Two years later King St. Edgar reposed and was succeeded by his son King St. Edward the Martyr (r. 975–978) (18th March), whom St. Dunstan crowned in Winchester. Following St. Edward’s martyrdom, St. Dunstan performed his last act of state, crowning Æthelred II (the Unready), King of England (r. 979–1016), whom he rebuked for his involvement in St. Edward’s martyrdom. St. Dunstan foretold the coming misfortunes that were to befall the kingdom.
St. Dunstan retired to Canterbury, where he spent the remainder of his life active with his Archiepiscopal duties. He reposed in Canterbury in 988 and was buried in his cathedral there. His relics were translated to a tomb near the high altar of the new cathedral after the fire in 1074.

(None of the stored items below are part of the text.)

Lemma GetDDTags_one_tag_per_set_variable_witness :
  svcinfo.GetDDTags
    (svcinfo_init.init getenv_ex (svcinfo.mkVars EmptyString EmptyString EmptyString)) =
    [ "commit:9d07e21"; "version:v2.0.0" ] /\
  svcinfo.GetDDTags
    (svcinfo_init.init getenv_ex (svcinfo.mkVars EmptyString "2019-03-01" "v1.4.0")) =
    [ "commit:9d07e21"; "build_date:2019-03-01"; "version:v1.4.0" ].
Proof.
  split.
  - rewrite (proj2 (proj2 (proj2 (proj2
               (GetDDTags_one_tag_per_set_variable
                  (svcinfo_init.init getenv_ex
                     (svcinfo.mkVars EmptyString EmptyString EmptyString))))))).
    reflexivity.
  - rewrite (proj2 (proj2 (proj2 (proj2
               (GetDDTags_one_tag_per_set_variable
                  (svcinfo_init.init getenv_ex
                     (svcinfo.mkVars EmptyString "2019-03-01" "v1.4.0"))))))).
    reflexivity.
Defined.

(** ** The calls of one pass *)

Lemma pauseLoop_only_samples (r : Reporter) (fuel : nat) :
  forall i calls,
    pauseLoop r fuel i = Some calls ->
    Forall (fun c => exists t, c = pauseSample r t) calls.
Proof.
  induction fuel as [|fuel IH]; intros i calls; cbn [pauseLoop]; [discriminate|].
  destruct (i <=? runtime.NumGC (Stats_Mem (stats r))).
  - destruct (pauseLoop r fuel (wrap32 (i + 1))) as [rest|] eqn:E; [|discriminate].
    cbn [option_map]. intros [= <-]. apply Forall_app. split; [|now apply (IH _ _ E)].
    unfold pauseBody. destruct (time.ParseDuration_ns (pauseAt r i)) as [t|];
      constructor; [|constructor]. now exists t.
  - intros [= <-]. constructor.
Qed.

(** The calls of a pass that ends, in order: the memory gauges, the pause
    samples, the GC gauges, the size-class gauges, the runtime gauges,
    go.runtime and info. *)
Lemma passCalls_inv (r : Reporter) (last : Z) (calls : list call) :
  passCalls r last = Some calls ->
  exists pauses,
    Forall (fun c => exists t, c = pauseSample r t) pauses /\
    calls = (memGauges r ++ pauses ++ gcGauges r ++ bySizeGauges r)
              ++ exportRuntimeStats r ++ exportRuntimeInfo r ++ exportServiceInfo r.
Proof.
  unfold passCalls, exportMemStats.
  destruct (pauseLoop r (pauseFuel r last) last) as [pauses|] eqn:E; [|discriminate].
  intros H. exists pauses. split; [exact (pauseLoop_only_samples r _ _ _ E)|congruence].
Qed.

Lemma gaugesNamed_samples (r : Reporter) (name : string) (l : list call) :
  Forall (fun c => exists t, c = pauseSample r t) l -> gaugesNamed name l = [].
Proof.
  induction 1 as [|c l [t ->] _ IH]; [reflexivity|]. exact IH.
Qed.

Lemma pauseSamples_samples (r : Reporter) (l : list call) :
  Forall (fun c => exists t, c = pauseSample r t) l -> pauseSamples l = l.
Proof.
  induction 1 as [|c l [t ->] _ IH]; [reflexivity|].
  unfold pauseSamples in *. cbn [filter pauseSample is_timing name_of].
  cbn. now rewrite IH.
Qed.

(** The pause samples of a whole pass are those of its pause loop. *)
Lemma pauseSamples_pass (r : Reporter) (pauses : list call) :
  Forall (fun c => exists t, c = pauseSample r t) pauses ->
  pauseSamples ((memGauges r ++ pauses ++ gcGauges r ++ bySizeGauges r)
                  ++ exportRuntimeStats r ++ exportRuntimeInfo r ++ exportServiceInfo r)
  = pauses.
Proof.
  intros Hp.
  rewrite !pauseSamples_app, pauseSamples_memGauges, pauseSamples_gcGauges,
    pauseSamples_bySizeGauges, (pauseSamples_samples r pauses Hp).
  change (pauseSamples (exportRuntimeStats r)) with (@nil call).
  change (pauseSamples (exportRuntimeInfo r)) with (@nil call).
  assert (Hs : pauseSamples (exportServiceInfo r) = []).
  { unfold exportServiceInfo. destruct (0 <? Z.of_nat (List.length (infoTags r))); reflexivity. }
  rewrite Hs. cbn [app]. now rewrite !app_nil_r.
Qed.
(** The steps of [generate_batch] when it returns. *)
Lemma generate_batch_ok self g b g' :
  generate_batch self g = (Ok b, g') ->
  exists g1,
    generate_sequence_lengths self (batch_size (config self)) g
      = (Ok (batch_lengths b), g1)
    /\ randint 0 (num_products (config self)) (sum (batch_lengths b)) g1
      = (Ok (batch_values b), g').
Proof.
  unfold generate_batch. intros H.
  apply bind_ok in H as (lens & g1 & Hlens & H).
  apply bind_ok in H as (vals & g2 & Hvals & H).
  inversion H; subst; clear H. simpl. eauto.
Qed.

(** The shape of a returned batch: [batch_size] lengths, each in
    [min_sequence_length, max_sequence_length), and values in
    [0, num_products). *)
Lemma generate_batch_shape self g b g' :
  generate_batch self g = (Ok b, g') ->
  len (batch_lengths b) = batch_size (config self)
  /\ Forall (fun x => min_sequence_length (config self) <= x
                      < max_sequence_length (config self))
            (batch_lengths b)
  /\ Forall (fun x => 0 <= x < num_products (config self)) (batch_values b).
Proof.
  intros E. apply generate_batch_ok in E as (g1 & Hlens & Hvals).
  apply randint_ok in Hlens as [Hlen Hall].
  apply randint_ok in Hvals as [_ Hvals].
  auto.
Qed.

(** When the bounds of the configuration keep [batch_size] lengths
    within 64 bits, the exact sum of the lengths of a returned batch is
    its number of values. *)
Lemma generate_batch_exact_sum self g b g' :
  - 2 ^ 63 <= batch_size (config self) * min_sequence_length (config self) ->
  batch_size (config self) * max_sequence_length (config self) <= 2 ^ 63 - 1 ->
  generate_batch self g = (Ok b, g') ->
  foldr Z.add 0 (batch_lengths b) = len (batch_values b).
Proof.
  intros Hlo Hhi E.
  pose proof (generate_batch_shape _ _ _ _ E) as (Hlen & Hall & _).
  apply generate_batch_ok in E as (g1 & _ & Hvals).
  apply randint_ok in Hvals as [Hvals _].
  pose proof (foldr_add_bounds _ _ _ Hall) as Hsum. rewrite Hlen in Hsum.
  rewrite Hvals. symmetry. apply sum_exact, is_int64_spec. lia.
Qed.

(** On a configuration with sensible bounds, [generate_batch] returns
    when the allocator grants tensors of up to
    [batch_size * max_sequence_length] entries. *)
Lemma generate_batch_returns self g :
  0 <= min_sequence_length (config self) ->
  min_sequence_length (config self) < max_sequence_length (config self) ->
  max_sequence_length (config self) <= int64_max ->
  0 <= batch_size (config self) ->
  batch_size (config self) * max_sequence_length (config self)
    <= int64_max ->
  0 < num_products (config self) <= int64_max ->
  (forall n,
      0 <= n <= batch_size (config self) * max_sequence_length (config self) ->
      grants n = true) ->
  exists b g', generate_batch self g = (Ok b, g').
Proof.
  intros Hmin Hlt Hmax Hbs Hfit Hprod Hgrant. unfold int64_max in *.
  destruct (randint_returns (min_sequence_length (config self))
              (max_sequence_length (config self))
              (batch_size (config self)) g) as (lens & g1 & Hlens);
    try (apply is_int64_spec); try (apply Hgrant);
    unfold int64_max; try nia.
  pose proof (randint_ok _ _ _ _ _ _ Hlens) as [Hlen Hall].
  pose proof (foldr_add_bounds _ _ _ Hall) as Hsum.
  rewrite Hlen in Hsum.
  assert (sum lens = foldr Z.add 0 lens) as Hexact
    by (apply sum_exact, is_int64_spec; nia).
  destruct (randint_returns 0 (num_products (config self)) (sum lens) g1)
    as (vals & g2 & Hvals);
    try (apply is_int64_spec); try (apply Hgrant);
    unfold int64_max; try nia.
  exists {| batch_values := vals; batch_lengths := lens |}, g2.
  unfold generate_batch, generate_sequence_lengths.
  rewrite (bind_step _ _ _ _ _ Hlens), (bind_step _ _ _ _ _ Hvals).
  reflexivity.
Qed.
(** X17: [subscribe] on an idle subscription followed by [unsubscribe]
    leaves the subscription without task and the loop with one more task
    than before, the one just created, asked to cancel. *)
Theorem subscribe_then_unsubscribe (default_session : Result ClientSession)
    (endpoint : string) (force : bool) (s : ClientSession)
    (st : GraphQLSubscription.State) :
  GraphQLSubscription.is_running st = false ->
  let st1 := (GraphQLSubscription.subscribe default_session endpoint force
                (Some s) st).2 in
  let st2 := (GraphQLSubscription.unsubscribe st1).2 in
  GraphQLSubscription.task (GraphQLSubscription.self st2) = None /\
  GraphQLSubscription.tasks st2
    = (GraphQLSubscription.tasks st
       ++ [asked_to_cancel (new_task endpoint s)])%list.
Proof.
  intros Hrun st1 st2. split; [done|]. subst st2.
  assert (Hst1 : st1 =
    GraphQLSubscription.set_task
      (Some (List.length (GraphQLSubscription.tasks st)))
      (GraphQLSubscription.set_tasks
         (GraphQLSubscription.tasks st ++ [new_task endpoint s])%list
         (GraphQLSubscription.set_task None st))).
  { subst st1. rewrite subscribe_unfold by (by rewrite Hrun).
    unfold GraphQLSubscription.unsubscribe. by rewrite Hrun. }
  assert (Hrun1 : GraphQLSubscription.is_running st1 = true).
  { rewrite Hst1.
    exact (is_running_fresh (GraphQLSubscription.set_task None st)
             (new_task endpoint s) eq_refl). }
  assert (Hlk : GraphQLSubscription.tasks st1
                  !! List.length (GraphQLSubscription.tasks st)
                = Some (new_task endpoint s)).
  { rewrite Hst1. simpl. by apply list_lookup_middle. }
  assert (Htk : GraphQLSubscription.task (GraphQLSubscription.self st1)
                = Some (List.length (GraphQLSubscription.tasks st))).
  { by rewrite Hst1. }
  rewrite (unsubscribe_running st1 _ _ Hrun1 Htk Hlk). simpl.
  rewrite Hst1. simpl.
  rewrite insert_app_r_alt by done. by rewrite Nat.sub_diag.
Qed.

Lemma subscribe_then_unsubscribe_witness :
  let st1 :=
    (GraphQLSubscription.subscribe (Raise ClientConnectionError)
       "wss://host/graphql" false (Some (Samples.session0 []))
       (Samples.state0 Samples.recording)).2 in
  GraphQLSubscription.tasks (GraphQLSubscription.unsubscribe st1).2
  = [asked_to_cancel Samples.pending_task].
Proof.
  apply (subscribe_then_unsubscribe (Raise ClientConnectionError)
           "wss://host/graphql" false (Samples.session0 [])
           (Samples.state0 Samples.recording) eq_refl).
Defined.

Troparion of St. Dunstan — Tone VIII
By thee, O Dunstan, hath the whole land of England been wondrously adorned,
for thou didst labour unceasingly to restore all the monastic houses
laid waste by the heathen,
to people them again with zealous monks and nuns,
and to provide them with strict rules of pious order wherewith to govern their lives.
Wherefore, the Church of Christ doth ever praise thine all-honourable name, O holy bishop.
HADULF of ST. VAAST, simultaneously an Abbot of the Abbey of St. Vaast (abbaye de Saint-Vaast) in Arras, in present-day Pas-de-Calais, France and Bishop of Arras-Cambrai. St. Hadulf reposed circa 728.
PUDENS of ROME, (First Century), a Roman senator baptised by the Apostles, whose home was initially a refuge for the Apostles, and then one of the first churches in Rome. The father of St. Pudentiana (vide infra), he may very well be the Pudens mentioned by the Apostle Paul (29th June) in II Tim. 4:21.
PUDENTIANA (POTENTIANA) of ROME, (Second Century), daughter of St. Pudens (vide supra), and sister of St. Praxedes (21st July). She and her sister devoted their lives and wealth to providing proper burial for martyrs, and care of the poor. While there is a popular tradition that St. Pudentiana was martyred at the age of sixteen, there is no information extant that confirms this.
Prior to the Schism the Patriarchate of Rome was Orthodox, and fully in communion with the Orthodox Church. As Saint John of Shanghai and San Francisco +1966 said “The West was Orthodox for a thousand years, and her venerable Liturgy is far older than any of her heresies”.
In many cases there are several spelling versions of the names of saints from the British Isles. I use the Oxford Dictionary of National Biography version as the primary version with the more prevalent version in parenthesis e.g. Ceadda (Chad) of Lichfield.